The Trump White House declares “weeks,” as in “Infrastructure Week” and “Energy Week.” This week is “Made in America Week.” And this takes me back.
In the mid-1980s, there was a “Made in America” TV campaign, starring Bob Hope and other celebrities. Bob would look inside his jacket, see “Made in the USA,” and then say, “It matters to me.”
Another of the celebrities was O.J. Simpson. Interestingly, there would be a documentary made about him called “O.J.: Made in America.”
Hang on, I have just found a video — a video of Hope, O.J., et al., urging Americans to buy American: here. YouTube will give you anything. Their campaign was called, not “Made in America,” but “Made in the USA.” Same difference.
Before this campaign, there was another campaign, and a song to go with it: “Look for the Union Label.” The music was by Jerome Kern, his “Look for the Silver Lining.” But the words went,
Look for the union label
When you are buying a coat, dress, or blouse.
Remember, somewhere our union’s sewing,
Our wages going to feed the kids and run the house.
We work hard, but who’s complaining?
Thanks to the ILG, we’re paying our way.
So always look for the union label.
It says we’re able to make it in the USA!
The ILG, incidentally, was the International Ladies’ Garment Workers’ Union. You want to see one of the ads? Hear the song? Again, YouTube has everything: here. (Jazzier than I remember.)
Back to Bob Hope: He was not only one of the most famous people in the country — and world — he was one of the most famous conservative Republicans. And he was saying, “Buy American.” Who could argue with that? To do so would be unpatriotic, right? What, do you want the Russians to win?
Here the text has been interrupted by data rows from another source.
(** The batch holds one query for each statistic of each metric and nothing
    else: the query of statistic [j] of metric [i] has the identifier of
    [(i, j)], the metric, the statistic, the period in seconds and the label
    of the metric and the statistic. *)
Theorem CreateMetricDataQueries_batch
    (listMetricsTotal : list MetricsWithStatistics) (period : Z) :
  length (CreateMetricDataQueries listMetricsTotal period)
  = sum_list ((λ listMetric, length (MWSStatistic listMetric)) <$> listMetricsTotal)
  ∧ ∀ q,
      q ∈ CreateMetricDataQueries listMetricsTotal period
      ↔ ∃ i j listMetric statistic,
          listMetricsTotal !! i = Some listMetric
          ∧ MWSStatistic listMetric !! j = Some statistic
          ∧ q = types.mkMetricDataQuery (queryId i j)
                  (types.mkMetricStat (periodInSec period) statistic
                     (CloudwatchMetric listMetric))
                  (ConstructLabel (CloudwatchMetric listMetric) statistic).
Proof.
  split; [apply CreateMetricDataQueries_length|].
  intros q. unfold CreateMetricDataQueries. rewrite list_elem_of_join. split.
  - intros (l & Hq & Hl). apply elem_of_lookup_imap in Hl as (i & listMetric & -> & Hi).
    apply elem_of_lookup_imap in Hq as (j & statistic & -> & Hj).
    by exists i, j, listMetric, statistic.
  - intros (i & j & listMetric & statistic & Hi & Hj & ->).
    eexists. split;
      [|apply elem_of_lookup_imap; exists i, listMetric; split; [reflexivity|done]].
    apply elem_of_lookup_imap. by exists j, statistic.
Qed.

(** Without a statistic on any metric there is no query, and [createEvents]
    returns an empty map of events and no error, with nothing logged above
    the debug level, whatever GetMetricData and the tagging API would
    answer. *)
Theorem createEvents_no_queries
    (m : MetricSet) (svcCloudwatch svcResourceAPI : Client)
    (listMetricWithStatsTotal : list MetricsWithStatistics)
    (resourceTypeTagFilters : gmap string (list aws.Tag))
    (regionName : string) (startTime endTime : Time)
    (Hnone : Forall (λ listMetric, MWSStatistic listMetric = []) listMetricWithStatsTotal) :
  CreateMetricDataQueries listMetricWithStatsTotal (Period m) = []
  ∧ createEvents m svcCloudwatch svcResourceAPI listMetricWithStatsTotal
      resourceTypeTagFilters regionName startTime endTime
    = ([], Ret ∅).
Proof.
  assert (Hlen : length (CreateMetricDataQueries listMetricWithStatsTotal (Period m)) = 0).
  { rewrite CreateMetricDataQueries_length.
    induction Hnone as [|listMetric l Hl _ IH]; [done|].
    rewrite fmap_cons. cbn [sum_list sum_list_with]. rewrite Hl. exact IH. }
  split; [by apply nil_length_inv|].
  unfold createEvents. by rewrite decide_True.
Qed.

(** [createEvents] returns an error in one case only: there are queries and
    GetMetricData fails.  It has then logged nothing above the debug level,
    and the error is the one of GetMetricData, wrapped. *)
Theorem createEvents_fails_iff
    (m : MetricSet) (svcCloudwatch svcResourceAPI : Client)
    (listMetricWithStatsTotal : list MetricsWithStatistics)
    (resourceTypeTagFilters : gmap string (list aws.Tag))
    (regionName : string) (startTime endTime : Time)
    (t : list (Output (mb.Event float64 Time))) (e' : error) :
  createEvents m svcCloudwatch svcResourceAPI listMetricWithStatsTotal
    resourceTypeTagFilters regionName startTime endTime = (t, Err e')
  ↔ t = []
    ∧ CreateMetricDataQueries listMetricWithStatsTotal (Period m) ≠ []
    ∧ ∃ e,
        GetMetricDataResults
          (CreateMetricDataQueries listMetricWithStatsTotal (Period m))
          svcCloudwatch startTime endTime = Err e
        ∧ e' = wrapError "getMetricDataResults failed" e.
Proof.
  pose proof (createEvents_error m svcCloudwatch svcResourceAPI listMetricWithStatsTotal
    resourceTypeTagFilters regionName startTime endTime) as [Honly Hif].
  split.
  - intros (e & Hq & Hget & -> & ->)%Honly. eauto.
  - intros (-> & Hq & e & Hget & ->). by apply Hif.
Qed.
(** Lines 619-648: the text emitted for one register once its value is
    resolved. *)
Definition emit_register (fs : FuseScript) (fr : FuseRegisters) (reg : FuseRegister)
           (extra_info : string) (o : Output) : Result Output :=
  let script := out_script o +:+ nl +:+ "# Value: "
                +:+ PyFormat.hex (Reg.get_value fr reg) +:+ nl in
  let script := script +:+ "# Description: " +:+ description reg +:+ nl in
  let script := script +:+ extra_info in
  let script :=
    if negb (String.eqb extra_info "") then
      script +:+ "# WARNING! Partially set register, check all bitfields before writing" +:+ nl
    else script in
  match sub_regs reg with
  | _ :: _ =>
      emit_sub_regs fs fr (sub_regs reg)
        (mkOutput (script +:+ "# Grouped register name: " +:+ name reg +:+ nl +:+ nl)
                  (out_info o +:+ nl +:+ " --== Grouped register name: " +:+ name reg
                   +:+ " ==-- " +:+ nl)
                  (out_log o))
  | [] =>
      let script := script +:+ "# OTP ID: " +:+ name reg +:+ nl +:+ nl in
      match otp_index reg with
      | None => Raise (SPSDKError ("OTP index is not defined for " +:+ name reg))
      | Some idx =>
          let '(cmd, logs) :=
            get_fuse_write_cmd idx (Reg.get_value fr reg) false (negb (fs_no_verify fs)) in
          Ok (mkOutput (script +:+ cmd +:+ nl)
                       (out_info o +:+ "OTP ID: " +:+ PyFormat.str_int idx +:+ ", Value: "
                        +:+ PyFormat.hex (Reg.get_value fr reg) +:+ nl)
                       (out_log o ++ logs))
      end
  end.

(** The body of the loop of [generate_script] for one item of
    [fuses_db]: the registers after the item and the output so far.
    [self.fuses.get_reg(key)] is the lookup of the collection, members of
    group registers left out. *)
Definition process_item (fs : FuseScript) (attributes_object : AttributesObject)
           (key : string) (value : DbValue) (fr : FuseRegisters) (o : Output)
  : Result (FuseRegisters * Output) :=
  if startswith "_" key then Ok (fr, o)     (* Skip private attributes *)
  else
    match Regs.find_reg fr key false with
    | Raise e => Raise e
    | Ok reg =>
        match apply_value attributes_object reg value fr with
        | Raise e => Raise e
        | Ok (fr', extra_info) =>
            match emit_register fs fr' reg extra_info o with
            | Raise e => Raise e
            | Ok o' => Ok (fr', o')
            end
        end
    end.

Fixpoint generate_loop (fs : FuseScript) (attributes_object : AttributesObject)
         (items : list (string * DbValue)) (fr : FuseRegisters) (o : Output)
  : Result (FuseRegisters * Output) :=
  match items with
  | [] => Ok (fr, o)
  | (key, value) :: rest =>
      match process_item fs attributes_object key value fr o with
      | Raise e => Raise e
      | Ok (fr', o') => generate_loop fs attributes_object rest fr' o'
      end
  end.

(** [FuseScript.generate_script]. *)
Definition generate_script (version : string) (fs : FuseScript)
           (attributes_object : AttributesObject) (info_only : bool) : Result string :=
  let script := generate_file_header version fs +:+ nl in
  match generate_loop fs attributes_object (fs_fuses_db fs) (fs_fuses fs)
                      (mkOutput script "" []) with
  | Raise e => Raise e
  | Ok (_, o) => Ok (if info_only then out_info o else out_script o)
  end.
But I was reading Bill Buckley and National Review — and they were indeed arguing against this kind of thing, and for free trade, saying that free trade benefited the country overall.
There has long been this tension on the right: tension between a Buckley-Reagan view, if you will, and a Buchanan-Trump view. (By “Buchanan,” of course, I mean Pat, not the unfortunate president who preceded Lincoln. And definitely not James Buchanan the free-market economist, who died in 2013.)
Donald Trump talks “Made in America” but has long hired the labor of his choice, and used the materials of his choice (steel from China, for example). During the 2016 campaign, he told voters, essentially, “I have taken advantage of the system as I have known it. But now I’m going to change the system, for the betterment of you.”
For a long while, the Buckley-Reagan view dominated both the GOP and the conservative movement. Now the Buchanan-Trump view has the upper hand. (As Buchanan said to an interviewer, Tim Alberta, “The ideas made it, but I didn’t.” For Tim’s piece, go here.)
Moreover, Donald Trump and Bernie Sanders, and their respective movements, can concert on this issue: the issue of trade and nationalism.
What if you were to oppose a Made in America campaign — or a Made in America week — today? You can hear the storm of epithets, at least from the Trump side. “Globalist” would be one of the kindest.
Trump-Buchanan may have the upper hand today, but not tomorrow — whenever tomorrow comes. Yet I bet this tension — this tension on the Right — will be present for a very long time.